__EXERCISE BRIEF__: Check every line of the entries for the string "Hscan" and return the ones that contain it.

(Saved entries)
Lemma isFirstRun_reads_only_own_version_witness :
  isFirstRun "0.9.12" (sample_toolkit true true true) started
    = Some (false, started)
  /\ isFirstRun "0.9.13" (sample_toolkit true true true) started
     = Some (true,
             mkWorld sample_application
               [Settings_value "main" "first_run_0.9.13" (VBool true)]).
Proof.
  split.
  - apply (proj1 (isFirstRun_reads_only_own_version "0.9.12"
             (sample_toolkit true true true) started)).
    discriminate.
  - destruct (proj2 (isFirstRun_reads_only_own_version "0.9.13"
                (sample_toolkit true true true) started))
      as [_ Habsent]; [reflexivity |].
    apply Habsent. reflexivity.
Defined.

(** C9, as worded, fails: with a tray icon and no main form,
    [deleteTrayIcon] goes through the null [m_mainForm] before it comes to
    the tray icon, so that no run leaves the tray-icon pointer null. *)
Lemma deleteTrayIcon_without_main_form :
  let a := mkApplication ["textosaurus"] false ∅ nullptr (ptr 2) false false in
  m_trayIcon a <> nullptr
  /\ deleteTrayIcon (sample_toolkit true true true) (mkWorld a []) = None
  /\ ~ (exists w',
          deleteTrayIcon (sample_toolkit true true true) (mkWorld a [])
            = Some (tt, w')
          /\ m_trayIcon (app w') = nullptr
          /\ quitOnLastWindowClosed (app w') = true).
Proof.
  split; [discriminate |]. split; [reflexivity |].
  intros (w' & Hrun & _). discriminate.
Qed.

Lemma deleteTrayIcon_idempotent_witness :
  deleteTrayIcon (sample_toolkit true true true) started = Some (tt, started)
  /\ (exists w',
        deleteTrayIcon (sample_toolkit true true true) with_tray
          = Some (tt, w')
        /\ m_trayIcon (app w') = nullptr
        /\ quitOnLastWindowClosed (app w') = true).
Proof.
  split.
  - apply (proj1 (deleteTrayIcon_idempotent
             (sample_toolkit true true true) started)).
    reflexivity.
  - apply (proj1 (proj2 (deleteTrayIcon_idempotent
             (sample_toolkit true true true) with_tray)));
      discriminate.
Defined.

End Runs.

Lemma DockWidget_switchVisibility_toggles_witness :
  DockWidget.visible
    (DockWidget.switchVisibility (DockWidget.mk true nullptr)) = false
  /\ DockWidget.visible
       (DockWidget.switchVisibility (DockWidget.mk false nullptr)) = true
  /\ DockWidget.initialWidth
       ∈ [DockWidget.initialArea; DockWidget.initiallyVisible;
          DockWidget.initialWidth; DockWidget.load].
Proof.
  split; [| split].
  - apply (proj1 (proj2 (DockWidget_switchVisibility_toggles
             (DockWidget.mk true nullptr) []))).
    reflexivity.
  - apply (proj1 (proj2 (proj2 (DockWidget_switchVisibility_toggles
             (DockWidget.mk false nullptr) [])))).
    reflexivity.
  - apply (proj2 (proj2 (proj2 (DockWidget_switchVisibility_toggles
             (DockWidget.mk true nullptr)
             [DockWidget.initialArea; DockWidget.initiallyVisible;
              DockWidget.initialWidth; DockWidget.load])))).
    reflexivity.
Defined.

Lemma MarkdownTextBrowser_resolves_against_base_folder_witness :
  fst (MarkdownTextBrowser.loadResources sample_resources
         [(2%Z, "/usr/share/logo.png"); (2%Z, "img/a.png")]
         (MarkdownTextBrowser.setMarkdownDocument "/home/u/doc" "<p/>"
            (MarkdownTextBrowser.mk "" ""))) !! 1%nat
  = Some (VString "/home/u/doc/img/a.png").
Proof.
  apply (proj2 (proj2 (MarkdownTextBrowser_resolves_against_base_folder
           sample_resources "/home/u/doc" "<p/>" (MarkdownTextBrowser.mk "" "")
           [(2%Z, "/usr/share/logo.png"); (2%Z, "img/a.png")]))
         1%nat 2%Z "img/a.png"); reflexivity.
Defined.

(** * Further properties of application.cpp *)

(** ** Strings *)

Lemma string_app_cons (c : Ascii.ascii) (s r : string) :
  (String c s ++ r)%string = String c (s ++ r).
Proof. reflexivity. Qed.

Lemma string_app_assoc (s1 s2 s3 : string) :
  ((s1 ++ s2) ++ s3 = s1 ++ s2 ++ s3)%string.
Proof.
  induction s1 as [| c s1 IH]; [reflexivity |].
  rewrite !string_app_cons, IH. reflexivity.
Qed.

Lemma string_app_nil_r (s : string) : (s ++ "" = s)%string.
Proof.
  induction s as [| c s IH]; [reflexivity |].
  rewrite string_app_cons, IH. reflexivity.
Qed.

Lemma string_length_app (s1 s2 : string) :
  String.length (s1 ++ s2) = String.length s1 + String.length s2.
Proof.
  induction s1 as [| c s1 IH]; [reflexivity |].
  rewrite string_app_cons. simpl. rewrite IH. reflexivity.
Qed.

Lemma prefix_app_same (p r : string) : String.prefix p (p ++ r) = true.
Proof.
  induction p as [| c p IH]; [by destruct r |].
  rewrite string_app_cons. simpl.
  destruct (Ascii.ascii_dec c c); [exact IH | congruence].
Qed.

(** Whether [p] begins a string is decided by as many characters of the
    string as [p] has. *)
Lemma prefix_app_long (p x r : string) :
  String.length p <= String.length x ->
  String.prefix p (x ++ r) = String.prefix p x.
Proof.
  revert x. induction p as [| c p IH]; intros x Hlen.
  - by destruct x, r.
  - destruct x as [| d x]; simpl in Hlen; [lia |].
    rewrite string_app_cons. simpl.
    destruct (Ascii.ascii_dec c d); [apply IH; lia | reflexivity].
Qed.

Lemma prefix_app_r (p s r : string) :
  String.prefix p s = true -> String.prefix p (s ++ r) = true.
Proof.
  revert s. induction p as [| c p IH]; intros s Hp.
  - by destruct (s ++ r)%string.
  - destruct s as [| d s]; simpl in Hp; [discriminate |].
    rewrite string_app_cons. simpl.
    destruct (Ascii.ascii_dec c d); [by apply IH | discriminate].
Qed.

Lemma split_scan_skip (sep s1 r cur : string) :
  split_scan sep (String.length s1) cur (s1 ++ r) = split_scan sep 0 cur r.
Proof.
  induction s1 as [| c s1 IH]; [reflexivity |].
  rewrite string_app_cons. simpl. exact IH.
Qed.

(** The scan at a separator: the part read so far is complete. *)
Lemma split_scan_match (a : Ascii.ascii) (sep' r cur : string) :
  split_scan (String a sep') 0 cur (String a sep' ++ r)
  = cur :: split_scan (String a sep') 0 "" r.
Proof.
  rewrite string_app_cons. cbn [split_scan].
  rewrite <- string_app_cons, prefix_app_same.
  replace (String.length (String a sep') - 1) with (String.length sep')
    by (simpl; lia).
  rewrite split_scan_skip. reflexivity.
Qed.

(** The scan reads a separator-free token up to the separator after
    it. *)
Lemma split_scan_token (sep t r cur : string) :
  sep <> "" -> separator_free sep t = true ->
  split_scan sep 0 cur (t ++ sep ++ r)
  = (cur ++ t)%string :: split_scan sep 0 "" r.
Proof.
  intros Hsep. revert cur. induction t as [| c t IH]; intros cur Hfree.
  - rewrite string_app_nil_r.
    destruct sep as [| a sep']; [congruence |].
    apply split_scan_match.
  - cbn [separator_free] in Hfree.
    apply andb_true_iff in Hfree as [Hhere Hrest].
    apply negb_true_iff in Hhere.
    assert (Hp : String.prefix sep (String c (t ++ sep ++ r)) = false).
    { rewrite <- string_app_cons, <- string_app_assoc.
      rewrite prefix_app_long; [exact Hhere |].
      rewrite string_length_app. lia. }
    rewrite string_app_cons. cbn [split_scan]. rewrite Hp.
    rewrite IH by exact Hrest.
    rewrite string_app_assoc. reflexivity.
Qed.

(** The scan reads a separator-free token at the end of the string. *)
Lemma split_scan_last (sep t cur : string) :
  separator_free sep t = true ->
  split_scan sep 0 cur t = [(cur ++ t)%string].
Proof.
  revert cur. induction t as [| c t IH]; intros cur Hfree.
  - rewrite string_app_nil_r. reflexivity.
  - cbn [separator_free] in Hfree.
    apply andb_true_iff in Hfree as [Hhere Hrest].
    apply negb_true_iff in Hhere.
    cbn [split_scan].
    destruct (String.prefix sep (String c t)) eqn:Hp.
    + apply (prefix_app_r _ _ sep) in Hp. congruence.
    + rewrite IH by exact Hrest. rewrite string_app_assoc. reflexivity.
Qed.

(** [split] undoes [join] on a list, not empty, of tokens that are free
    of the separator. *)
Lemma split_join (sep : string) (l : list string) :
  sep <> "" -> l <> [] -> forallb (separator_free sep) l = true ->
  split sep (join sep l) = l.
Proof.
  intros Hsep Hl Hfree.
  assert (Hscan : split_scan sep 0 "" (join sep l) = l).
  { induction l as [| x l IH]; [congruence |].
    simpl in Hfree. apply andb_true_iff in Hfree as [Hx Hrest].
    destruct l as [| y l].
    - simpl. apply split_scan_last. exact Hx.
    - change (join sep (x :: y :: l))
        with (x ++ sep ++ join sep (y :: l))%string.
      rewrite split_scan_token by assumption.
      rewrite IH by (congruence || assumption). reflexivity. }
  destruct sep; [congruence | exact Hscan].
Qed.

Lemma occurrences_app (c : Ascii.ascii) (s1 s2 : string) :
  occurrences c (s1 ++ s2) = occurrences c s1 + occurrences c s2.
Proof.
  induction s1 as [| d s1 IH]; [reflexivity |].
  rewrite string_app_cons. simpl. rewrite IH. lia.
Qed.

(** With a separator of one character, [split] gives one part more than
    the string has separators. *)
Lemma split_scan_length (c : Ascii.ascii) (s cur : string) :
  length (split_scan (String c "") 0 cur s) = S (occurrences c s).
Proof.
  revert cur. induction s as [| d s IH]; intros cur; [reflexivity |].
  cbn [split_scan occurrences String.prefix String.length].
  destruct (Ascii.ascii_dec c d) as [-> | Hne].
  - rewrite Ascii.eqb_refl.
    replace (String.prefix "" s) with true by (by destruct s).
    simpl. rewrite IH. reflexivity.
  - apply Ascii.eqb_neq in Hne. rewrite Hne. simpl. apply IH.
Qed.

Lemma occurrences_join (c : Ascii.ascii) (l : list string) :
  l <> [] ->
  S (occurrences c (join (String c "") l))
  = length l + sum_list (map (occurrences c) l).
Proof.
  induction l as [| x l IH]; [congruence |]. intros _.
  destruct l as [| y l].
  - simpl. lia.
  - change (join (String c "") (x :: y :: l))
      with (x ++ String c "" ++ join (String c "") (y :: l))%string.
    rewrite !occurrences_app.
    assert (Hy : y :: l <> []) by congruence. specialize (IH Hy).
    change (sum_list (map (occurrences c) (x :: y :: l)))
      with (occurrences c x + sum_list (map (occurrences c) (y :: l))).
    change (length (x :: y :: l)) with (S (length (y :: l))).
    simpl occurrences at 2. rewrite Ascii.eqb_refl. lia.
Qed.

(** For a separator of one character, a token is free of it when the
    character does not occur in the token. *)
Lemma separator_free_one_char (c : Ascii.ascii) (t : string) :
  separator_free (String c "") t = true <-> occurrences c t = 0.
Proof.
  induction t as [| d t IH]; [simpl; tauto |].
  cbn [separator_free occurrences]. rewrite string_app_cons.
  cbn [String.prefix].
  replace (String.prefix "" (t ++ String c "")) with true
    by (by destruct (t ++ String c "")%string).
  destruct (Ascii.ascii_dec c d) as [-> | Hne].
  - rewrite Ascii.eqb_refl. simpl. split; [discriminate | lia].
  - apply Ascii.eqb_neq in Hne. rewrite Hne. simpl. exact IH.
Qed.

Lemma sum_list_zero (l : list nat) (x : nat) :
  sum_list l = 0 -> x ∈ l -> x = 0.
Proof.
  induction l as [| y l IH]; intros Hsum Hin; [by apply elem_of_nil in Hin |].
  simpl in Hsum. apply elem_of_cons in Hin as [-> | Hin]; [lia |].
  apply IH; [lia | exact Hin].
Qed.

(** ** Between two instances *)

Section BetweenInstances.
Context `{Definitions}.

(** What a run of [isFirstRun] returns. *)
Lemma isFirstRun_run (version : QString) (tk : Toolkit) (w : World) :
  isFirstRun version tk w =
  if String.eqb version APP_VERSION then
    Some (toBool (default (VBool true)
            (m_settings (app w)
               !! (GROUP_General, (General_FirstRun ++ "_" ++ version)%string))),
          mkWorld (app w)
            (calls w ++ [Settings_value GROUP_General
                           (General_FirstRun ++ "_" ++ version)%string
                           (VBool true)]))
  else Some (false, w).
Proof. unfold isFirstRun. destruct (String.eqb version APP_VERSION); reflexivity. Qed.

Lemma isRunning_message_split (sender : Application) :
  ARGUMENTS_LIST_SEPARATOR <> "" ->
  forallb (separator_free ARGUMENTS_LIST_SEPARATOR) (isRunning_tokens sender)
    = true ->
  split ARGUMENTS_LIST_SEPARATOR (isRunning_message sender)
  = APP_IS_RUNNING :: drop 1 (arguments sender).
Proof.
  intros Hsep Hfree. unfold isRunning_message.
  rewrite split_join; [reflexivity | exact Hsep | | exact Hfree].
  unfold isRunning_tokens. simpl. congruence.
Qed.
Lemma foldl_unique_step_sublist l u :
  ∃ l', foldl unique_step u l = u ++ l' ∧ l' `sublist_of` l.
Proof.
  revert u. induction l as [|a l IH]; intros u; cbn [foldl].
  - exists []. by rewrite app_nil_r.
  - unfold unique_step at 2. destruct (existsb (Sentence.eqb a) u).
    + destruct (IH u) as (l' & -> & Hsub). exists l'. split; [done|].
      by apply sublist_cons.
    + destruct (IH (u ++ [a])) as (l' & -> & Hsub). exists (a :: l').
      split; [by rewrite <- app_assoc|]. by apply sublist_skip.
Qed.

Lemma foldl_unique_step_NoDup_id l u :
  NoDup (u ++ l) → foldl unique_step u l = u ++ l.
Proof.
  revert u. induction l as [|a l IH]; intros u Hnd; cbn [foldl].
  - by rewrite app_nil_r.
  - unfold unique_step.
    destruct (existsb (Sentence.eqb a) u) eqn:E.
    + apply existsb_eqb in E. apply NoDup_app in Hnd as (_ & Hd & _).
      exfalso. apply (Hd a E). left.
    + rewrite IH; rewrite <- app_assoc; done.
Qed.

End UniqueMore.

Section UniqueOrder.

Implicit Types (s : Sentence.t) (l u : list Sentence.t).

(** In the list of kept sentences, a sentence that comes before another one
    has a copy in the given list before every copy of the other. *)
Lemma foldl_unique_step_order l i j s1 s2 :
  foldl unique_step [] l !! i = Some s1 →
  foldl unique_step [] l !! j = Some s2 → i < j →
  ∃ k, l !! k = Some s1 ∧ s2 ∉ take k l.
Proof.
  revert i j s1 s2. induction l as [|a l IH] using rev_ind; intros i j s1 s2.
  { cbn [foldl]. by rewrite lookup_nil. }
  rewrite foldl_app. cbn [foldl]. set (u := foldl unique_step [] l) in *.
  assert (∀ k s, l !! k = Some s1 → s ∉ take k l →
            (l ++ [a]) !! k = Some s1 ∧ s ∉ take k (l ++ [a])) as Hkeep.
  { intros k s Hk Hs. pose proof (lookup_lt_Some _ _ _ Hk) as Hlt.
    split; [by apply lookup_app_l_Some|].
    rewrite take_app_le by lia. done. }
  unfold unique_step. destruct (existsb (Sentence.eqb a) u) eqn:E.
  - intros Hi Hj Hij. destruct (IH i j s1 s2 Hi Hj Hij) as (k & Hk & Hs).
    exists k. by apply Hkeep.
  - intros Hi Hj Hij.
    assert (i < length u) as Hlen.
    { apply lookup_lt_Some in Hj. rewrite length_app in Hj. cbn [length] in Hj. lia. }
    rewrite lookup_app_l in Hi by done.
    destruct (decide (j < length u)) as [Hjl|Hjl].
    + rewrite lookup_app_l in Hj by done.
      destruct (IH i j s1 s2 Hi Hj Hij) as (k & Hk & Hs).
      exists k. by apply Hkeep.
    + rewrite lookup_app_r in Hj by lia.
      apply list_lookup_singleton_Some in Hj as [_ <-].
      assert (s1 ∈ l) as [k Hk]%list_elem_of_lookup.
      { apply list_elem_of_lookup_2 in Hi. unfold u in Hi.
        apply foldl_unique_step_elem_of in Hi as [Hi|Hi]; [|done].
        by apply elem_of_nil in Hi. }
      exists k. apply Hkeep; [done|].
      intros Ha%elem_of_take. destruct Ha as (k' & Ha & _).
      apply list_elem_of_lookup_2 in Ha.
      assert (a ∈ u) as Hu.
      { unfold u. apply foldl_unique_step_elem_of. by right. }
      apply existsb_eqb in Hu. congruence.
Qed.

End UniqueOrder.

(** X13. The "Remove duplicates" block keeps the first copy of every
    sentence and drops the later ones: its result holds no two equal
    sentences, it holds the same sentences as the list it is given, it is a
    sublist of that list and starts with the same sentence, and of two
    sentences of the result the earlier one has a copy in the given list
    before every copy of the later one.  The block changes nothing in a
    list without equal sentences, and running it twice is the same as
    running it once.  [add_knowledge] runs the block on the list that its
    inferences leave and hands the result to the final loop. *)
Theorem remove_duplicates_stable (st : t) :
  knowledge (remove_duplicates st) `sublist_of` knowledge st ∧
  head (knowledge (remove_duplicates st)) = head (knowledge st) ∧
  (NoDup (knowledge st) → remove_duplicates st = st) ∧
  remove_duplicates (remove_duplicates st) = remove_duplicates st ∧
  NoDup (knowledge (remove_duplicates st)) ∧
  (∀ s, s ∈ knowledge (remove_duplicates st) ↔ s ∈ knowledge st) ∧
  (∀ i j s1 s2,
     knowledge (remove_duplicates st) !! i = Some s1 →
     knowledge (remove_duplicates st) !! j = Some s2 → i < j →
     ∃ k, knowledge st !! k = Some s1 ∧ s2 ∉ take k (knowledge st)) ∧
  (∀ cell count,
     add_knowledge cell count st
     = final_cleanup (remove_duplicates (extended cell count st))).
Proof.
  assert (∀ st0, NoDup (knowledge st0) → remove_duplicates st0 = st0) as Hid.
  { intros st0 Hnd. unfold remove_duplicates.
    rewrite foldl_unique_step_NoDup_id by done. apply set_knowledge_id. }
  split_and!.
  - unfold remove_duplicates. cbn [knowledge set_knowledge].
    by destruct (foldl_unique_step_sublist (knowledge st) []) as (l' & -> & Hsub).
  - unfold remove_duplicates. cbn [knowledge set_knowledge].
    destruct (knowledge st) as [|a l]; [done|]. cbn [foldl unique_step existsb].
    by destruct (foldl_unique_step_sublist l ([] ++ [a])) as (l' & -> & _).
  - apply Hid.
  - apply Hid, remove_duplicates_NoDup.
  - apply remove_duplicates_NoDup.
  - intros s. apply remove_duplicates_elem_of.
  - intros i j s1 s2. unfold remove_duplicates. cbn [knowledge set_knowledge].
    apply foldl_unique_step_order.
  - done.
Qed.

__RESPONSE__:
  assert (Hscan : split_scan sep 0 "" (join sep l) = l).
  destruct sep; [congruence | exact Hscan].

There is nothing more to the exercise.